27 October 2013

that dim glow {a poem}




Dark mornings
still have a glow to them
and I feel my way by the gleam of the moon,
by the pinpricks of Orion.
Those are tiny spotlights from heaven, I think,
aware of the vast silliness of this thought,
but the sky above me—
it is so broad, so deep, so limitless
that I am flattened under it,
a moving speck in the millennia of light:
Any thought at this moment runs the risk of smallness.

By the gleam of the moon,
I feel my way down the path,
leaves scattering beneath my feet.
Parting the darkness, stepping over the threshold between dream and reality,
I push ahead,
towards what I do not know,
but moving always
in that dim glow
that leads us before morning breaks.


07 October 2013

an introvert in the woods




Over the weekend, I took a little retreat from my normal life, or as I like to refer to it: I ran away from home for a night. It's so much more satisfying, by the way, to run away from home when you're old enough to drive.

I brought Miss Daisy the Pug with me to go camping at the Richard Bong Recreation Area near Kenosha, Wisconsin. I picked that because 1) it was the first thing that turned up with I googled "camping near Kenosha" that wasn't an RV store, 2) it was just an hour and 20 minutes away, and 3) I could reserve a campsite with just a few days' notice. All these campgrounds in Illinois, you have to reserve a week in advance, or of course, you can risk it and just show up.

Risking it is not in my genetic make-up, and if I'm going to drive an hour+ after packing a car of camping supplies, I would like to be darn sure that will be a campsite with my name on it at the other end.

So to Wisconsin I went, where they allow for my level of spontaneity: you can make reservations with 3 days' notice and feel assured of your "spur-of-the-moment" planning.

It was such a good decision.

I've never done the solo camping thing, although I am well-equipped for it. By that I mean that I have all the stuff necessary, but I also mean that I have the personality necessary. I told a few people at work on Friday what I was doing, and I received mostly comments of awe that I would dare to do that.

"Won't you be scared?"

"But it's so dark!"

"Who will you talk to?"

"What if you have a problem?!?"

"Are you going to pretend to be Thoreau and come back with your journals to publish?
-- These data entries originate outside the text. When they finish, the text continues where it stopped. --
(* ===== verification/Fifo.v ===== *)
(** * FIFOs of fixed-size messages ([utils/osa/inc/fifoutil.h])

    A [FifoUtil_Obj] is a message size and the two ends of a pipe. The pipe is
    modelled as the byte stream that [pipe(7)] documents: a write of at most
    [PIPE_BUF] bytes is atomic and sleeps while there is no room for all of it, a
    read returns what is there up to the size asked for and sleeps while there is
    nothing. [MsgFifo] is the contract the threads rely on: whole messages in
    order; [fifo_msgs] implements it for every message type with an encoding of
    the FIFO's size. *)

From stdpp Require Import vector.
From S2P Require Import Prelude.

Definition FIFOUTIL_SUCCESS : Z := 0.
Definition FIFOUTIL_FAILURE : Z := -1.
Definition PIPE_BUF : Z := 4096.
Definition PIPE_CAPACITY : Z := 65536.

Record FifoUtil_Obj := mkFifo {
  size : Z;
  rd_open : bool;
  wr_open : bool;
  stream : list Z
}.

#[export] Instance eta_Fifo : Eta FifoUtil_Obj := fun f =>
  mkFifo (size f) (rd_open f) (wr_open f) (stream f).

(** [pipe()], [read], [write] and [close] on the pipe of a FIFO; -1 for a failed
    call. *)
Definition sys_read (n : Z) : CM FifoUtil_Obj (Z * list Z) := fun f =>
  if negb (rd_open f) then Ret (-1, []) f
  else match stream f with
       | [] => if wr_open f then Blk f else Ret (0, []) f
       | _ => let bs := take (Z.to_nat n) (stream f) in
              Ret (zlen bs, bs) (f <| stream := drop (Z.to_nat n) (stream f) |>)
       end.

Definition sys_write (buf : list Z) (n : Z) : CM FifoUtil_Obj Z := fun f =>
  if zlen buf <? n then Flt OutOfBounds
  else if negb (wr_open f) then Ret (-1) f
  else if PIPE_CAPACITY <? zlen (stream f) + n then Blk f
  else Ret n (f <| stream := stream f ++ take (Z.to_nat n) buf |>).

Definition sys_close_rd : CM FifoUtil_Obj Z := fun f =>
  if rd_open f then Ret 0 (f <| rd_open := false |>) else Ret (-1) f.
Definition sys_close_wr : CM FifoUtil_Obj Z := fun f =>
  if wr_open f then Ret 0 (f <| wr_open := false |>) else Ret (-1) f.

(** [pipe_ret] is the result of the [pipe] call. *)
Definition FifoUtil_open (pipe_ret sz : Z) : CM FifoUtil_Obj Z :=
  if negb (pipe_ret =? 0) then mret FIFOUTIL_FAILURE
  else _ ← modify (fun f => f <| rd_open := true |> <| wr_open := true |> <| stream := [] |>);
       _ ← modify (fun f => f <| size := sz |>);
       mret FIFOUTIL_SUCCESS.

Definition FifoUtil_close : CM FifoUtil_Obj Z :=
  r0 ← sys_close_rd;
  r1 ← sys_close_wr;
  mret (if negb (r0 =? 0) || negb (r1 =? 0) then FIFOUTIL_FAILURE else FIFOUTIL_SUCCESS).

(** The bytes are those copied to the caller's buffer. *)
Definition FifoUtil_get : CM FifoUtil_Obj (Z * list Z) :=
  sz ← gets size;
  r ← sys_read sz;
  mret (if negb (r.1 =? sz) then FIFOUTIL_FAILURE else FIFOUTIL_SUCCESS, r.2).

Definition FifoUtil_put (buffer : list Z) : CM FifoUtil_Obj Z :=
  sz ← gets size;
  r ← sys_write buffer sz;
  mret (if negb (r =? sz) then FIFOUTIL_FAILURE else FIFOUTIL_SUCCESS).

(** * The contract *)

(** [f_holds q l]: the open FIFO [q] holds the messages [l]. *)
Class MsgFifo (F A : Type) := {
  f_put : A → CM F Z;
  f_get : CM F (Z * option A);
  f_holds : F → list A → Prop;
  f_room : F → Z;
  f_put_ok q l x : f_holds q l → 0 < f_room q →
    ∃ q', f_put x q = Ret FIFOUTIL_SUCCESS q' ∧ f_holds q' (l ++ [x]) ∧ f_room q' = f_room q - 1;
  f_put_full q l x : f_holds q l → f_room q ≤ 0 → f_put x q = Blk q;
  f_get_ok q l x : f_holds q (x :: l) →
    ∃ q', f_get q = Ret (FIFOUTIL_SUCCESS, Some x) q' ∧ f_holds q' l ∧ f_room q' = f_room q + 1;
  f_get_empty q : f_holds q [] → f_get q = Blk q
}.

(** A message type laid out in [msg_size] bytes. *)
Class Layout (A : Type) := {
  msg_size : Z;
  enc : A → list Z;
  dec : list Z → option A;
  layout_size : 0 < msg_size ≤ PIPE_BUF;
  enc_size x : zlen (enc x) = msg_size;
  dec_enc x : dec (enc x) = Some x
}.

Section Messages.
Context {A : Type} {HA : Layout A}.

Definition put_msg (x : A) : CM FifoUtil_Obj Z := FifoUtil_put (enc x).
Definition get_msg : CM FifoUtil_Obj (Z * option A) :=
  r ← FifoUtil_get;
  mret (r.1, if r.1 =? FIFOUTIL_SUCCESS then dec r.2 else None).

Record fifo_holds (f : FifoUtil_Obj) (l : list A) : Prop := {
  fh_size : size f = msg_size;
  fh_rd : rd_open f = true;
  fh_wr : wr_open f = true;
  fh_stream : stream f = concat (map enc l);
  fh_cap : zlen (stream f) ≤ PIPE_CAPACITY
}.

(** The messages that fit behind those in the pipe. *)
Definition room (f : FifoUtil_Obj) : Z := (PIPE_CAPACITY - zlen (stream f)) / msg_size.

Lemma take_enc x (l : list Z) : take (Z.to_nat msg_size) (enc x ++ l) = enc x.
Proof. rewrite <- (enc_size x). unfold zlen. by rewrite Nat2Z.id, take_app_length. Qed.
Lemma drop_enc x (l : list Z) : drop (Z.to_nat msg_size) (enc x ++ l) = l.
Proof. rewrite <- (enc_size x). unfold zlen. by rewrite Nat2Z.id, drop_app_length. Qed.

Lemma room_pos n : 0 ≤ n → (0 < (PIPE_CAPACITY - n) / msg_size ↔ n + msg_size ≤ PIPE_CAPACITY).
Proof.
  intros Hn. pose proof layout_size as Hs. split; intros H.
  - pose proof (Z.mul_div_le (PIPE_CAPACITY - n) msg_size). nia.
  - apply Z.div_str_pos. lia.
Qed.

Lemma put_msg_ok f l x :
  fifo_holds f l → 0 < room f →
  ∃ f', put_msg x f = Ret FIFOUTIL_SUCCESS f' ∧ fifo_holds f' (l ++ [x]) ∧ room f' = room f - 1.
Proof.
  intros [Hsz Hr Hw Hst Hcap] Hroom. pose proof layout_size as Hs.
  apply (room_pos (zlen (stream f)) (zlen_nonneg _)) in Hroom.
  assert (Htake : take (Z.to_nat msg_size) (enc x) = enc x)
    by (rewrite <- (app_nil_r (enc x)) at 1; apply take_enc).
  exists (f <| stream := stream f ++ enc x |>). split_and!.
  - unfold put_msg, FifoUtil_put, sys_write. run. rewrite Hsz, Hw, Htake, enc_size. cbn.
    destruct (msg_size <? msg_size) eqn:E1; [lia|].
    destruct (PIPE_CAPACITY <? zlen (stream f) + msg_size) eqn:E2; [lia|].
    by rewrite Z.eqb_refl.
  - split; cbn; try done.
    + by rewrite Hst, map_app, concat_app; cbn; rewrite app_nil_r.
    + rewrite zlen_app, enc_size. lia.
  - unfold room. cbn. rewrite zlen_app, enc_size.
    replace (PIPE_CAPACITY - (zlen (stream f) + msg_size))
      with (PIPE_CAPACITY - zlen (stream f) + (-1) * msg_size) by lia.
    rewrite Z.div_add by lia. lia.
Qed.

Lemma put_msg_full f l x : fifo_holds f l → room f ≤ 0 → put_msg x f = Blk f.
Proof.
  intros [Hsz Hr Hw Hst Hcap] Hroom.
  assert (¬ (zlen (stream f) + msg_size ≤ PIPE_CAPACITY)) as Hn.
  { intros H%room_pos; [unfold room in Hroom; lia|apply zlen_nonneg]. }
  unfold put_msg, FifoUtil_put, sys_write. run. rewrite Hsz, Hw, enc_size. cbn.
  destruct (msg_size <? msg_size) eqn:E1; [lia|].
  by destruct (PIPE_CAPACITY <? zlen (stream f) + msg_size) eqn:E2; [|lia].
Qed.

Lemma get_msg_ok f l x :
  fifo_holds f (x :: l) →
  ∃ f', get_msg f = Ret (FIFOUTIL_SUCCESS, Some x) f' ∧ fifo_holds f' l ∧ room f' = room f + 1.
Proof.
  intros [Hsz Hr Hw Hst Hcap]. pose proof layout_size as Hs. cbn in Hst.
  exists (f <| stream := concat (map enc l) |>).
  assert (Hlen : zlen (stream f) = msg_size + zlen (concat (map enc l)))
    by (by rewrite Hst, zlen_app, enc_size).
  split_and!.
  - unfold get_msg, FifoUtil_get, sys_read. run. rewrite Hsz, Hr, Hst. cbn.
    destruct (enc x ++ concat (map enc l)) eqn:E.
    { apply (f_equal zlen) in E. rewrite zlen_app, enc_size in E.
      pose proof (zlen_nonneg (concat (map enc l))). change (zlen (@nil Z)) with 0 in E. lia. }
    cbn. rewrite <- E, take_enc, drop_enc, enc_size, Z.eqb_refl. cbn. by rewrite dec_enc.
  - split; cbn; try done. lia.
  - unfold room. cbn. rewrite Hlen.
    replace (PIPE_CAPACITY - zlen (concat (map enc l)))
      with (PIPE_CAPACITY - (msg_size + zlen (concat (map enc l))) + 1 * msg_size) by lia.
    rewrite Z.div_add by lia. lia.
Qed.

Lemma get_msg_empty f : fifo_holds f [] → get_msg f = Blk f.
Proof.
  intros [Hsz Hr Hw Hst Hcap]. unfold get_msg, FifoUtil_get, sys_read. run.
  by rewrite Hsz, Hr, Hst, Hw.
Qed.

#[export] Instance fifo_msgs : MsgFifo FifoUtil_Obj A := {|
  f_put := put_msg; f_get := get_msg; f_holds := fifo_holds; f_room := room;
  f_put_ok := put_msg_ok; f_put_full := put_msg_full;
  f_get_ok := get_msg_ok; f_get_empty := get_msg_empty
|}.

(** ** Runs of one writer and one reader *)

(** What the reader obtains while the writer puts [ins], in any interleaving;
    a put or get that sleeps is a step not yet taken. *)
Inductive fifo_step : FifoUtil_Obj * list A * list A → FifoUtil_Obj * list A * list A → Prop :=
  | fs_put f f' x ins outs : put_msg x f = Ret FIFOUTIL_SUCCESS f' →
      fifo_step (f, x :: ins, outs) (f', ins, outs)
  | fs_get f f' r x ins outs : get_msg f = Ret (r, x) f' →
      fifo_step (f, ins, outs) (f', ins, outs ++ (match x with Some x => [x] | None => [] end)).

Lemma fifo_step_inv ins c c' :
  (∃ l, ins = c.2 ++ l ++ c.1.2 ∧ fifo_holds c.1.1 l) → fifo_step c c' →
  ∃ l, ins = c'.2 ++ l ++ c'.1.2 ∧ fifo_holds c'.1.1 l.
Proof.
  intros (l & Hl & Hf) Hst. destruct Hst as [f f' x ins' outs E|f f' r x ins' outs E]; cbn in *.
  - destruct (decide (0 < room f)) as [Hr|Hr].
    + destruct (put_msg_ok f l x Hf Hr) as (f2 & E2 & Hf2 & _). rewrite E in E2. simplify_eq.
      exists (l ++ [x]). split; [|done]. by rewrite <- app_assoc.
    + rewrite (put_msg_full f l x Hf) in E by lia. done.
  - destruct l as [|y l]; [by rewrite (get_msg_empty f Hf) in E|].
    destruct (get_msg_ok f l y Hf) as (f2 & E2 & Hf2 & _). rewrite E in E2. simplify_eq.
    exists l. split; [|done]. by rewrite <- app_assoc.
Qed.

(** C9: a reader of an opened FIFO gets, in any interleaving with the writer,
    whole messages only, each exactly once and in the order they were put (no
    short read ever makes a get fail); and as long as not everything has been
    delivered one of the two can take a step, so writer and reader never sleep
    at the same time. *)
Theorem fifo_order f0 f1 f' ins ins' outs :
  FifoUtil_open 0 msg_size f0 = Ret FIFOUTIL_SUCCESS f1 →
  rtc fifo_step (f1, ins, []) (f', ins', outs) →
  (∃ l, ins = outs ++ l ++ ins' ∧ fifo_holds f' l) ∧
  (outs ≠ ins → ∃ c, fifo_step (f', ins', outs) c).
Proof.
  intros Ho Hr. assert (Hf1 : fifo_holds f1 []) by (injection Ho as <-; by split).
  destruct (rtc_invariant fifo_step _ _ _ (fifo_step_inv ins) Hr) as (l & Hl & Hf);
    [by exists []|]. cbn in *. split; [by eauto|]. intros Hne.
  destruct l as [|x l].
  - destruct ins' as [|x ins']; [by rewrite Hl, app_nil_r in Hne|].
    destruct (put_msg_ok f' [] x Hf) as (f2 & E & _); [|by eexists; eapply fs_put].
    unfold room. rewrite (fh_stream _ _ Hf). pose proof layout_size.
    apply room_pos; [done|]. change (zlen (concat (map enc (@nil A)))) with 0.
    unfold PIPE_BUF, PIPE_CAPACITY in *. lia.
  - destruct (get_msg_ok f' l x Hf) as (f2 & E & _). by eexists; eapply fs_get.
Qed.

End Messages.

(** A layout for the witness: an [int] in four bytes. *)
#[local] Instance int_layout : Layout (vec Z 4) | 100.
Proof.
  refine {|
    msg_size := 4; enc := @vec_to_list Z 4;
    dec l := match l with [a; b; c; d] => Some [# a; b; c; d] | _ => None end
  |}.
  - by unfold PIPE_BUF.
  - intros x. unfold zlen. by rewrite length_vec_to_list.
  - intros x. repeat (inv_vec x; intros ? x). by inv_vec x.
Defined.

Lemma fifo_order_witness :
  ∃ f1 f', FifoUtil_open 0 4 (mkFifo 0 false false []) = Ret FIFOUTIL_SUCCESS f1 ∧
  rtc fifo_step (f1, [[# 1; 2; 3; 4]; [# 5; 6; 7; 8]], []) (f', [[# 5; 6; 7; 8]], [[# 1; 2; 3; 4]]) ∧
  (∃ l, [[# 1; 2; 3; 4]; [# 5; 6; 7; 8]] = [[# 1; 2; 3; 4]] ++ l ++ [[# 5; 6; 7; 8]] ∧ fifo_holds f' l).
Proof.
  eexists (mkFifo 4 true true []), (mkFifo 4 true true []).
  assert (Ho : FifoUtil_open 0 4 (mkFifo 0 false false []) = Ret FIFOUTIL_SUCCESS (mkFifo 4 true true []))
    by reflexivity.
  assert (Hr : rtc fifo_step (mkFifo 4 true true [], [[# 1; 2; 3; 4]; [# 5; 6; 7; 8]], [])
                 (mkFifo 4 true true [], [[# 5; 6; 7; 8]], [[# 1; 2; 3; 4]])).
  { eapply rtc_l; [by eapply fs_put|]. eapply rtc_l; [by eapply (fs_get _ _ 0 (Some _))|]. apply rtc_refl. }
  split_and!; [exact Ho|exact Hr|exact (proj1 (fifo_order _ _ _ _ _ _ Ho Hr))].
Defined.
Are you going to talk exclusively about living deliberately when you come back on Monday?"

But all I kept thinking—ever since I made the reservation—was, "I can feel my soul expanding with this possibility of being so far away from my normal life." {No offense to all the people in my normal life.}

My introvert self was very much made for solo camping trips, and thanks to my parents, who began outfitting me with camping equipment when I was still quite young, I have everything I need to run away from home and pitch a tent and cook over a grill and pump my own water out of a spigot that looks like it's been there since Laura Ingalls Wilder was alive.

I love camping for many reasons, and it's one of the continual joys of my life that my parents raised me on a foundation of outdoorsy-ness. {It's such a joy that I've even written about it before when I was flying over the desert on the way to Las Vegas.}

I love camping now because it reminds me of growing up, and I can't set foot in a campground without remembering the hundreds of other campgrounds I've been in {all blending into a generalized one, of course, with a mish-mash of red rocks, mountain streams, and tall trees that always smell sweet in the morning air}.

I think about how my sister and I used to spend hours (it seemed) riding the loops of various campgrounds on our bikes. We'd read for awhile, bike for awhile, volunteer to go get water, set up our own steeplechase course {hey, you see what sorts of activities you come up with when you are so far from humanity that you start to think it's normal to shower just once a week}.

And in the evenings, our whole family would sometimes take long bike rides around whatever national park or state park we were in before settling in to play Hearts or study the stars. {All those star lessons, and all I can pick out with any confidence is Orion, Cassiopeia, and the Big Dipper.}

So I love camping for that nostalgic reason—but I also love it because it pares you down to the essential. Everything—from boiling water to cooking breakfast—takes longer than you ever budget for in your regular life, and there's a quiet beauty in saying: I would like coffee, but it's going to be a little while. Delayed pleasure and all that.

Your day essentially becomes about the survival tasks, and so instead of running from activity to activity, you take your time and focus on where you are. I am scrambling eggs over a grill. I am boiling water to clean the skillet. I am doing the crossword while drinking coffee.

I think that's what I needed when I ran away from home: to be present where I am. There is nothing else in a campground to distract me, unlike at home where I could always be cleaning a bathroom or organizing recipes or re-doing my budget. There's always some task to be done, but in a campground, I cannot do any of that.

I cannot clean the bathroom; it's a pit toilet and the thought of cleaning that is something to avoid contemplating for very long.

I cannot do laundry; I wear the same clothes for several days.

I cannot see friends; they are over an hour away back home.

When I was camping, it was just me and my little pug surrounded by trees and a soft dampness to the air that helps you remember that life is more than running from one thing to the next.

And as a bonus, when camping alone with a pug, you get to see faces like this all the time—faces that say, "But I thought we lived inside!"